EXERCISE REQUIREMENTS: Wherever the line with "(m m' : ImpactModel)" sits in the listing below, transcribe from it up to and including the line with "system it ends", exactly, and leave the remaining lines out.

══════

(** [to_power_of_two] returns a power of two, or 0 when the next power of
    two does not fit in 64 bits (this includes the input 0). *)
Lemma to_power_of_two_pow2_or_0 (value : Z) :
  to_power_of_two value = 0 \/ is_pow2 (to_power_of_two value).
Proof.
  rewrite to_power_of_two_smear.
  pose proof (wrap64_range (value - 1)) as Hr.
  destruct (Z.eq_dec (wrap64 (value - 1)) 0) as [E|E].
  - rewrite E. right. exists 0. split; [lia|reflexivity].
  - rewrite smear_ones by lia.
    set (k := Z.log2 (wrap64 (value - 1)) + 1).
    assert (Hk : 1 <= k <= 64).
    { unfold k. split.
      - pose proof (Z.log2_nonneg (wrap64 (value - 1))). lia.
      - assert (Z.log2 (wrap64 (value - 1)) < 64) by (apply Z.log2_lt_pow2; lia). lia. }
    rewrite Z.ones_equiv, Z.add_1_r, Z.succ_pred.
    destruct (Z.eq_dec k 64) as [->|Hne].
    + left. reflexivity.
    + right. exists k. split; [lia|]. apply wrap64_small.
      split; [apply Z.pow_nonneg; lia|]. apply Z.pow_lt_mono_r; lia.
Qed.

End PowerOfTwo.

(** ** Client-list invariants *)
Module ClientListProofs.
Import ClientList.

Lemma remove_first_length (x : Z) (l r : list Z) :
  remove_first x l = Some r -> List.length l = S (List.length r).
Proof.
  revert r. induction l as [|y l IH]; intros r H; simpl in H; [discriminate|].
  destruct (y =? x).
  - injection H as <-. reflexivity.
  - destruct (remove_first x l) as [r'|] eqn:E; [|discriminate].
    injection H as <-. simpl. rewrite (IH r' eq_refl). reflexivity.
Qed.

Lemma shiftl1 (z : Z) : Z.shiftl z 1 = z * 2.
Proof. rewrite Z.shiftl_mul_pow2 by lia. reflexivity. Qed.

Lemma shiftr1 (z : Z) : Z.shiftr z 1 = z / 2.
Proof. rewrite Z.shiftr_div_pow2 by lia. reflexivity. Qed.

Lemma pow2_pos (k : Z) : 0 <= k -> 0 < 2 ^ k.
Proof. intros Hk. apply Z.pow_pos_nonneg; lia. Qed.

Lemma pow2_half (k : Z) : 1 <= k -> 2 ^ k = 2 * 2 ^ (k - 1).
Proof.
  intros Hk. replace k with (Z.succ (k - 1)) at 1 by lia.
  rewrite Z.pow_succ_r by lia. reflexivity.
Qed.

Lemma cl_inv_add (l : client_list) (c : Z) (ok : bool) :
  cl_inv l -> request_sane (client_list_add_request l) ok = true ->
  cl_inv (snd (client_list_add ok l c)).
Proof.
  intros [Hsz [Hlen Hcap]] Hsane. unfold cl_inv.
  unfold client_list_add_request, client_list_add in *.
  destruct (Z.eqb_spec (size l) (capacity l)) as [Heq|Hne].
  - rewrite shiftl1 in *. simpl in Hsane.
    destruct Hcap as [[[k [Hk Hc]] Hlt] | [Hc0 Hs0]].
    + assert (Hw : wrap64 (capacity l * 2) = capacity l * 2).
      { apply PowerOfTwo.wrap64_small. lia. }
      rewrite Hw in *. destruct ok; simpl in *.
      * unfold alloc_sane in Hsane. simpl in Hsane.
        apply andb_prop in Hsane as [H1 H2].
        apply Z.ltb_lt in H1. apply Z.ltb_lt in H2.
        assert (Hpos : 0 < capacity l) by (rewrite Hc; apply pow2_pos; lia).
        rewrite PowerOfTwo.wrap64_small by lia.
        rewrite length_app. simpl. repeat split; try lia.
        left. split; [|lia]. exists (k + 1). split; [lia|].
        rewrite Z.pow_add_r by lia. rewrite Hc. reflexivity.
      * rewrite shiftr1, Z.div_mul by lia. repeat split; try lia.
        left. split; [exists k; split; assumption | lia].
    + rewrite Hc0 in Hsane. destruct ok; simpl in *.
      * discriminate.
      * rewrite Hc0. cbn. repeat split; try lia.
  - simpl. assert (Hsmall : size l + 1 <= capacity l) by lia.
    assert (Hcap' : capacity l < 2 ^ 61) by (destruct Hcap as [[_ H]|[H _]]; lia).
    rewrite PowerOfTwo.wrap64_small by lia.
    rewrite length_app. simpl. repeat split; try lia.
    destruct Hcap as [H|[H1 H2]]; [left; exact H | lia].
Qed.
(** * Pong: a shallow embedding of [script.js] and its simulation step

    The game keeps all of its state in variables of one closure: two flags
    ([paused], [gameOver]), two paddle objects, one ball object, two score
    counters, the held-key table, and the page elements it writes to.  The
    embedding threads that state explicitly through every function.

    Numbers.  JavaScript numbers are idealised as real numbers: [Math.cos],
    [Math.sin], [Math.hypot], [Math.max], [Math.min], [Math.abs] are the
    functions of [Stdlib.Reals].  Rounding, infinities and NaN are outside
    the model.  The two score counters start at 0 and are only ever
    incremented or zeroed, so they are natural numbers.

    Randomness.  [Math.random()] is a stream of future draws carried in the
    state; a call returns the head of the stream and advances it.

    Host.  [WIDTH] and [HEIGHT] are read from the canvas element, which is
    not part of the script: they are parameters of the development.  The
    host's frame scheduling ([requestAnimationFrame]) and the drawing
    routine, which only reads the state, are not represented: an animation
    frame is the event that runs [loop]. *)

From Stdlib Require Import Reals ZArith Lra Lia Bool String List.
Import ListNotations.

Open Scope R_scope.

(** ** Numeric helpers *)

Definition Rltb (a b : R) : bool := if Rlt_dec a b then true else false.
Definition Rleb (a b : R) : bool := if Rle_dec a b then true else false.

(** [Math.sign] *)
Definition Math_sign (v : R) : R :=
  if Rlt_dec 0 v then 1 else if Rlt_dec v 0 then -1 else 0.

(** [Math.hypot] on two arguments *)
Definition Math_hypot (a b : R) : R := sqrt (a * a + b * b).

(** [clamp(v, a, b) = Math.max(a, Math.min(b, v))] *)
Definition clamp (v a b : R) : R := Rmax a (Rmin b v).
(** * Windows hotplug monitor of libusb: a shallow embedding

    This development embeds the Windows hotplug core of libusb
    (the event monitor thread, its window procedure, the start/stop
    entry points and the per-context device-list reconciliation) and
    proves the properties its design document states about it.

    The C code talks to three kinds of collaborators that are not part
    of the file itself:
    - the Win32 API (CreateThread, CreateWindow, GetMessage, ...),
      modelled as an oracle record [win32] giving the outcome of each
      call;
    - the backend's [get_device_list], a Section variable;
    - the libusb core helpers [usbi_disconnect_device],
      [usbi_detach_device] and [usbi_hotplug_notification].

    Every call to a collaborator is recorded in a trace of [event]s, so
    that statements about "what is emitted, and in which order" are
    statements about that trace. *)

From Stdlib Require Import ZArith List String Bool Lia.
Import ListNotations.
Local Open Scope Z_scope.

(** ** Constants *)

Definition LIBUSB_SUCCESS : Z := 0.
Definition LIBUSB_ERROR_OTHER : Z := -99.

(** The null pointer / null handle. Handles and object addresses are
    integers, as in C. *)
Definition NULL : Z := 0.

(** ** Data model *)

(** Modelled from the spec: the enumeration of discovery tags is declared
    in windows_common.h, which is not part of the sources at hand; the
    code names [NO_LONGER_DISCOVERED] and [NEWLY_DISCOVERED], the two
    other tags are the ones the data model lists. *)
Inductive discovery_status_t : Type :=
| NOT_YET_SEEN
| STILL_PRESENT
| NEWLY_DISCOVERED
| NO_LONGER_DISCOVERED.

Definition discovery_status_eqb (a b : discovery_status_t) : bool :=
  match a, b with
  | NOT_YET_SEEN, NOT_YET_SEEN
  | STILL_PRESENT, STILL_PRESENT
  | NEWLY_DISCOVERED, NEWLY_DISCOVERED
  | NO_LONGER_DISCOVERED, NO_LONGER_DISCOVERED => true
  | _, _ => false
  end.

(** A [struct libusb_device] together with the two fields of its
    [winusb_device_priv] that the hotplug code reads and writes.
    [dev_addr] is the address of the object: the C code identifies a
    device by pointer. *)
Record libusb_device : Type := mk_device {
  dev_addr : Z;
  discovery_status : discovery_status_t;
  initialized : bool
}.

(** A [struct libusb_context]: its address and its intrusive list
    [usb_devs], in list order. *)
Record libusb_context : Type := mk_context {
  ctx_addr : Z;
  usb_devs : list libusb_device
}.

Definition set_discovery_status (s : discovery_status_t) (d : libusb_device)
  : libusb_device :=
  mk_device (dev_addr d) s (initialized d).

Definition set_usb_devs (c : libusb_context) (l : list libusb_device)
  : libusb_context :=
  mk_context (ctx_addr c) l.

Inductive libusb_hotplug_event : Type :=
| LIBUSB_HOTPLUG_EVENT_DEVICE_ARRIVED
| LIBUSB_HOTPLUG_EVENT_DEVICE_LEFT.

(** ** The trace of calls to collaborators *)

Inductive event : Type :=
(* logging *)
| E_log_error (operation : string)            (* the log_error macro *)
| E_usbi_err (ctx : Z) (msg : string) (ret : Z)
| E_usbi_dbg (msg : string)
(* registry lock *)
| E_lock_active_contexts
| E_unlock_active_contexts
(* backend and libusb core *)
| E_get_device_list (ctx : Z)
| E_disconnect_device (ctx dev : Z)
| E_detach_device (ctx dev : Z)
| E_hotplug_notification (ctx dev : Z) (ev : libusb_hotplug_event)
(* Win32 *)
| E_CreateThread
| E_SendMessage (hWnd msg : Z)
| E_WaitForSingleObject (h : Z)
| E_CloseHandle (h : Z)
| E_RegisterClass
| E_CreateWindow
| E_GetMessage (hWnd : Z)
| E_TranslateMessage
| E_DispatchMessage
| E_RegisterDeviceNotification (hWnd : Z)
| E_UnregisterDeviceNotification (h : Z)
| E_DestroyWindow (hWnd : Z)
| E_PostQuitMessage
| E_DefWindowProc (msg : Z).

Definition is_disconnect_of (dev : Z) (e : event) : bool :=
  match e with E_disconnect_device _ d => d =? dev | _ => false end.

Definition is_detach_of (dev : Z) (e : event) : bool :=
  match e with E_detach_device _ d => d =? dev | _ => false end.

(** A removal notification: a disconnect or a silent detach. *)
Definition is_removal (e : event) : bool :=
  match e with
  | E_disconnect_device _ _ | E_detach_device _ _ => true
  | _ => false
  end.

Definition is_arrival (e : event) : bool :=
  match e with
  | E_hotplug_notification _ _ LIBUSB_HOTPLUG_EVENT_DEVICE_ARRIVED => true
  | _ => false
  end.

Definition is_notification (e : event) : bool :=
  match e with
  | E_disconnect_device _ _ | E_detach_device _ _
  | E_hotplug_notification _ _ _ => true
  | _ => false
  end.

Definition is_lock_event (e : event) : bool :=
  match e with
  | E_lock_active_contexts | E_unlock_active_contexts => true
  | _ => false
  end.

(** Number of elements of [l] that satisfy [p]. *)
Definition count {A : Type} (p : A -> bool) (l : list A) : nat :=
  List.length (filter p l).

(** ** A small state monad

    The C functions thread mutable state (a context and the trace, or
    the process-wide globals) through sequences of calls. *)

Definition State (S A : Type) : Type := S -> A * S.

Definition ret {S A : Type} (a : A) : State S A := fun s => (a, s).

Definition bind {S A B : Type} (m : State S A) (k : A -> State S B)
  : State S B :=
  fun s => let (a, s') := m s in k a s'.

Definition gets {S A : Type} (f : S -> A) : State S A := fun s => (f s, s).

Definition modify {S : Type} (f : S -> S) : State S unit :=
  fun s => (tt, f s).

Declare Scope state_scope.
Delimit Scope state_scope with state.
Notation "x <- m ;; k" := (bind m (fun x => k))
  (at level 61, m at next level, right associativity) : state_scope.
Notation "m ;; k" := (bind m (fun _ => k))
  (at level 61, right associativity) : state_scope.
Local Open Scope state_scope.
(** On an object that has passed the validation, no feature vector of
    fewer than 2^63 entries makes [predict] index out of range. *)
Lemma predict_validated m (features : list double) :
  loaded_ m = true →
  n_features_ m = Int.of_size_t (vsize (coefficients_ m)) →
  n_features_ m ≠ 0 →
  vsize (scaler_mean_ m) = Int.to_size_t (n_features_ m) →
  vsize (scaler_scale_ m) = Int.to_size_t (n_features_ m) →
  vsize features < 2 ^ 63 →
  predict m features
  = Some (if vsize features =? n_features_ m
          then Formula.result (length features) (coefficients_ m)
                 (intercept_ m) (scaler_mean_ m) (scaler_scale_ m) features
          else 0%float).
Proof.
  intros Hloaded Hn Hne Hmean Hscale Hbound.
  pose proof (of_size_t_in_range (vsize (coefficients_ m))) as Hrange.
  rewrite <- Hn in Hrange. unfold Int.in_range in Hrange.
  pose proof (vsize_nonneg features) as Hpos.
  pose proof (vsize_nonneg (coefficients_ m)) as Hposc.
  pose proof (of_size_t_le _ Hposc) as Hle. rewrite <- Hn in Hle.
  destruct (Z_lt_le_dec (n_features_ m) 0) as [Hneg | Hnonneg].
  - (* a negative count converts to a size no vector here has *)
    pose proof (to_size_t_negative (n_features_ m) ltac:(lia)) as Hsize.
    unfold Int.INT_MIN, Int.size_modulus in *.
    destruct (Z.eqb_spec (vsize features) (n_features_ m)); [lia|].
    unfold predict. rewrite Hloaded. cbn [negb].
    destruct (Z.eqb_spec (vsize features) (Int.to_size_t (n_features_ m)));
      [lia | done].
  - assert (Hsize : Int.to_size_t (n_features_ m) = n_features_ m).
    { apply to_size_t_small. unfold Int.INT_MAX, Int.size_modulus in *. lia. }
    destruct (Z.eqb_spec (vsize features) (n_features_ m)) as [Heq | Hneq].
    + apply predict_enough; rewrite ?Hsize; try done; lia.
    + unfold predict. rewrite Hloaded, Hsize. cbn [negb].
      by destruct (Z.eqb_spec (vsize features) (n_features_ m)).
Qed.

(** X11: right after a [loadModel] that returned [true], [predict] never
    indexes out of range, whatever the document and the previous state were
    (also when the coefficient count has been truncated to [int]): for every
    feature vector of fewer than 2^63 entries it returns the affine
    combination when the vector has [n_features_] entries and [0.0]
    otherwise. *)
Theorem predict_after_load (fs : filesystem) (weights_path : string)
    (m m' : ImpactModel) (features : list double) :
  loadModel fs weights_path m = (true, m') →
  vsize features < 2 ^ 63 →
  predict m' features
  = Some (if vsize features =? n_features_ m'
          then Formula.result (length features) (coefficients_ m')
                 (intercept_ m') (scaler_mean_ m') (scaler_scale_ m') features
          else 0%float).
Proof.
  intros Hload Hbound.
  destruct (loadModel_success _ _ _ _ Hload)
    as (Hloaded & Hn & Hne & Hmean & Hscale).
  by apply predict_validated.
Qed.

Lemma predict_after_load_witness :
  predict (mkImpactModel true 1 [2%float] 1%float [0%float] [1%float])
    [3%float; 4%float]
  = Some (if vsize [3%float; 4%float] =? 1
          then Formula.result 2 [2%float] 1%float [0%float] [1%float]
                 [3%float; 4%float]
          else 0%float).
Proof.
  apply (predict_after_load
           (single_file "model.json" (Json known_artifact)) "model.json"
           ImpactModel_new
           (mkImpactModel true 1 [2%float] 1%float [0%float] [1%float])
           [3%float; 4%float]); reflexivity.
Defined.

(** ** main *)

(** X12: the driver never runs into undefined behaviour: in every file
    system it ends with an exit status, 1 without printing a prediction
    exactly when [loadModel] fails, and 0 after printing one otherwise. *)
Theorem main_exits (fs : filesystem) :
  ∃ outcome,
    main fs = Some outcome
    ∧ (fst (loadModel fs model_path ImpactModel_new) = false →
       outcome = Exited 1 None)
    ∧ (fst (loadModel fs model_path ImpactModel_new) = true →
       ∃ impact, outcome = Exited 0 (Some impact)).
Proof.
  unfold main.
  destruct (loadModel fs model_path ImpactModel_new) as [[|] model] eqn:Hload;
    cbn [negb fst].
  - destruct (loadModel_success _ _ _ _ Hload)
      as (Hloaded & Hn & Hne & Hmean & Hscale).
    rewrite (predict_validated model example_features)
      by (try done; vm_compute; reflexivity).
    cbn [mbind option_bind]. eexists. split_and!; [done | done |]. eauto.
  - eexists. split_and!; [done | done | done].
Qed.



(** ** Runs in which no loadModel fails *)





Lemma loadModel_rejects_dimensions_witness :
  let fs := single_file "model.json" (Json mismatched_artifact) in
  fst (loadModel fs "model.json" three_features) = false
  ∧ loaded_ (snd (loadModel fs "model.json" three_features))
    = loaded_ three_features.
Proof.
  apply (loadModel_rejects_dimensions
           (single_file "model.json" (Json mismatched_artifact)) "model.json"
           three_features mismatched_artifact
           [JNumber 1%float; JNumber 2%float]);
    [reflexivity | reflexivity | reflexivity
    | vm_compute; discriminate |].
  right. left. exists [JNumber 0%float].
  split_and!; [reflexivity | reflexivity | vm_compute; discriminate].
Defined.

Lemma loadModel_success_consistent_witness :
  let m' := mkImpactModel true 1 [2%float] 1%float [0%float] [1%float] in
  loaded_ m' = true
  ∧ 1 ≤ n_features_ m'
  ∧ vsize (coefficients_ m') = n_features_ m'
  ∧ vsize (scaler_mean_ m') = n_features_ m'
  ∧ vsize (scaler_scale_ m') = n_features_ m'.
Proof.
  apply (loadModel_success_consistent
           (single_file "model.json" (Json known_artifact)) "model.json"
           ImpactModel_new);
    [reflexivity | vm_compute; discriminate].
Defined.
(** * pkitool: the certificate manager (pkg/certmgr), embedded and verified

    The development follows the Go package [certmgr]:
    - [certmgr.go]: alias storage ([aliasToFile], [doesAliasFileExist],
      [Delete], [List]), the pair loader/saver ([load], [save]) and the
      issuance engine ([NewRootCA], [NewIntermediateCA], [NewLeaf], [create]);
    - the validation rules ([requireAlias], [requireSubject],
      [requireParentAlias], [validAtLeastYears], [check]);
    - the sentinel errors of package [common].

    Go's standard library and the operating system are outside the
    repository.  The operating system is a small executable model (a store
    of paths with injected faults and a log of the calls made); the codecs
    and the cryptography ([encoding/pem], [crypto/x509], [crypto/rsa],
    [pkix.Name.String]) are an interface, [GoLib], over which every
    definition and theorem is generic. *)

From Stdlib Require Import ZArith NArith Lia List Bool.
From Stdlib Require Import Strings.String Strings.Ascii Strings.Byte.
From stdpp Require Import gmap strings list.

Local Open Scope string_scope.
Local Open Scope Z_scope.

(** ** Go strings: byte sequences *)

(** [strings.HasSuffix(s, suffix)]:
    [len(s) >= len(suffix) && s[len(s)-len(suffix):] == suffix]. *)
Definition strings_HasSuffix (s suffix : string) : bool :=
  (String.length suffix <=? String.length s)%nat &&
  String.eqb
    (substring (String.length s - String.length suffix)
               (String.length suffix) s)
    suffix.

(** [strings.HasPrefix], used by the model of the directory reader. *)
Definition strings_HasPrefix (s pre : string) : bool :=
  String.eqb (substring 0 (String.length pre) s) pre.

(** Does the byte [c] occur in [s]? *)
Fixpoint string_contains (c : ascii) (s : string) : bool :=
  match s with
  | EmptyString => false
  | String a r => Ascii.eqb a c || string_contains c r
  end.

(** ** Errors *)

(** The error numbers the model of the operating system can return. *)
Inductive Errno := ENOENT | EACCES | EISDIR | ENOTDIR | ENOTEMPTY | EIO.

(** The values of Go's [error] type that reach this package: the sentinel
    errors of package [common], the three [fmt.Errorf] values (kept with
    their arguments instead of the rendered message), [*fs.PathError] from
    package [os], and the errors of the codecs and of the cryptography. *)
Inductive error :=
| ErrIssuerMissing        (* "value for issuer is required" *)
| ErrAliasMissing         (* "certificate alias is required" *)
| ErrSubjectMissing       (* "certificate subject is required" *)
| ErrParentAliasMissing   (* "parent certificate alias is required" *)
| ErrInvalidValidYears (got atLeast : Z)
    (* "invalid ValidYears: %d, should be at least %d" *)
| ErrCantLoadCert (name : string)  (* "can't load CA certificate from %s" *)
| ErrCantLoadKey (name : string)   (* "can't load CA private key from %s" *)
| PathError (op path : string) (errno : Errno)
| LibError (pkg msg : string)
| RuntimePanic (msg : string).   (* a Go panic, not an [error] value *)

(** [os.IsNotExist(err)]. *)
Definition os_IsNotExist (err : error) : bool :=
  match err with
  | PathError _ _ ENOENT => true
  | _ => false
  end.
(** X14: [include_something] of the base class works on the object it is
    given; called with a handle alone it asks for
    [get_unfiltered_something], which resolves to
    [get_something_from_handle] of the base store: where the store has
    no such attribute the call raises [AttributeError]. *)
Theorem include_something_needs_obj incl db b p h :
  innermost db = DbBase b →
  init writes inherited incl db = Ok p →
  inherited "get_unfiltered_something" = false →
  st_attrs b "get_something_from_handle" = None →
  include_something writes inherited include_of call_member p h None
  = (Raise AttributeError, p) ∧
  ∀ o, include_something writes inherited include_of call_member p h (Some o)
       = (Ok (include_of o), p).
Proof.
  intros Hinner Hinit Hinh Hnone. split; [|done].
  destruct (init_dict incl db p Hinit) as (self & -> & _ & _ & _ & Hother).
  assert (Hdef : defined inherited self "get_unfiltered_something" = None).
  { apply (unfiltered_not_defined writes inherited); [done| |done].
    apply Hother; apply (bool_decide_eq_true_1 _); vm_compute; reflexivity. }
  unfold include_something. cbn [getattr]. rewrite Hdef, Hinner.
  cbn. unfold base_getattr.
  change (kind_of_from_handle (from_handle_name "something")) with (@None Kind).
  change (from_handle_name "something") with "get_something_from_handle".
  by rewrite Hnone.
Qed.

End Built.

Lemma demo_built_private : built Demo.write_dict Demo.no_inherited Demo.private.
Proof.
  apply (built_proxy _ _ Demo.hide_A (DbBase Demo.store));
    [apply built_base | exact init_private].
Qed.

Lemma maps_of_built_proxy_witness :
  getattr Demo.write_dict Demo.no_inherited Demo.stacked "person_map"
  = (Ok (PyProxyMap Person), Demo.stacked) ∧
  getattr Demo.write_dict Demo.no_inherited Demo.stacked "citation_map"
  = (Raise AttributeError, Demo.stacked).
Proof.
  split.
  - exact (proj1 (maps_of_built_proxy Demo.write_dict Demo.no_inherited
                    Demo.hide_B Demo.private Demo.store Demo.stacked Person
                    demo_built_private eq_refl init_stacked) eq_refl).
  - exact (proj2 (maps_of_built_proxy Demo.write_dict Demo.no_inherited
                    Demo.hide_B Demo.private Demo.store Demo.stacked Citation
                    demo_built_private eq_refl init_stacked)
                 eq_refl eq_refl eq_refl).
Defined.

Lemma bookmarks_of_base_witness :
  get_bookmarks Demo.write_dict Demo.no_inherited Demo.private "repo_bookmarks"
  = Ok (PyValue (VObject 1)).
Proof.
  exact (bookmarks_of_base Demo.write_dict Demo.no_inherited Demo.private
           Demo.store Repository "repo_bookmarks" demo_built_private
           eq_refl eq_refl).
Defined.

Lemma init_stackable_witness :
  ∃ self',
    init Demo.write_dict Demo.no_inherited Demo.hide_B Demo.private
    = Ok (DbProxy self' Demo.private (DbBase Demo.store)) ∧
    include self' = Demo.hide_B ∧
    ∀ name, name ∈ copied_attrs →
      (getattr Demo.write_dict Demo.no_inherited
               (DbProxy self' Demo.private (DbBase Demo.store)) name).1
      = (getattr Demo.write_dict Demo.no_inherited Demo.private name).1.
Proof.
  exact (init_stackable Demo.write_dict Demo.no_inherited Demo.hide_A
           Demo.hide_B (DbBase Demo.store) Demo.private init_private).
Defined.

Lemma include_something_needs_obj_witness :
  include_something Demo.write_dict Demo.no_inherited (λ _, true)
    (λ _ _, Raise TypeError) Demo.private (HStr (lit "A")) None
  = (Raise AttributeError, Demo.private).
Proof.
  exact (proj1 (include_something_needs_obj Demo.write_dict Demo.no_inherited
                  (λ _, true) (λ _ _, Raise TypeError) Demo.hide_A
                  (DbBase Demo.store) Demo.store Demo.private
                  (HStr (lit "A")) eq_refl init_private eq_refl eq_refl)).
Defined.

══════

WORKED SOLUTION:
    (m m' : ImpactModel) (features : list double) :
  loadModel fs weights_path m = (true, m') →
  vsize features < 2 ^ 63 →
  predict m' features
  = Some (if vsize features =? n_features_ m'
          then Formula.result (length features) (coefficients_ m')
                 (intercept_ m') (scaler_mean_ m') (scaler_scale_ m') features
          else 0%float).
Proof.
  intros Hload Hbound.
  destruct (loadModel_success _ _ _ _ Hload)
    as (Hloaded & Hn & Hne & Hmean & Hscale).
  by apply predict_validated.
Qed.

Lemma predict_after_load_witness :
  predict (mkImpactModel true 1 [2%float] 1%float [0%float] [1%float])
    [3%float; 4%float]
  = Some (if vsize [3%float; 4%float] =? 1
          then Formula.result 2 [2%float] 1%float [0%float] [1%float]
                 [3%float; 4%float]
          else 0%float).
Proof.
  apply (predict_after_load
           (single_file "model.json" (Json known_artifact)) "model.json"
           ImpactModel_new
           (mkImpactModel true 1 [2%float] 1%float [0%float] [1%float])
           [3%float; 4%float]); reflexivity.
Defined.

(** ** main *)

(** X12: the driver never runs into undefined behaviour: in every file
    system it ends with an exit status, 1 without printing a prediction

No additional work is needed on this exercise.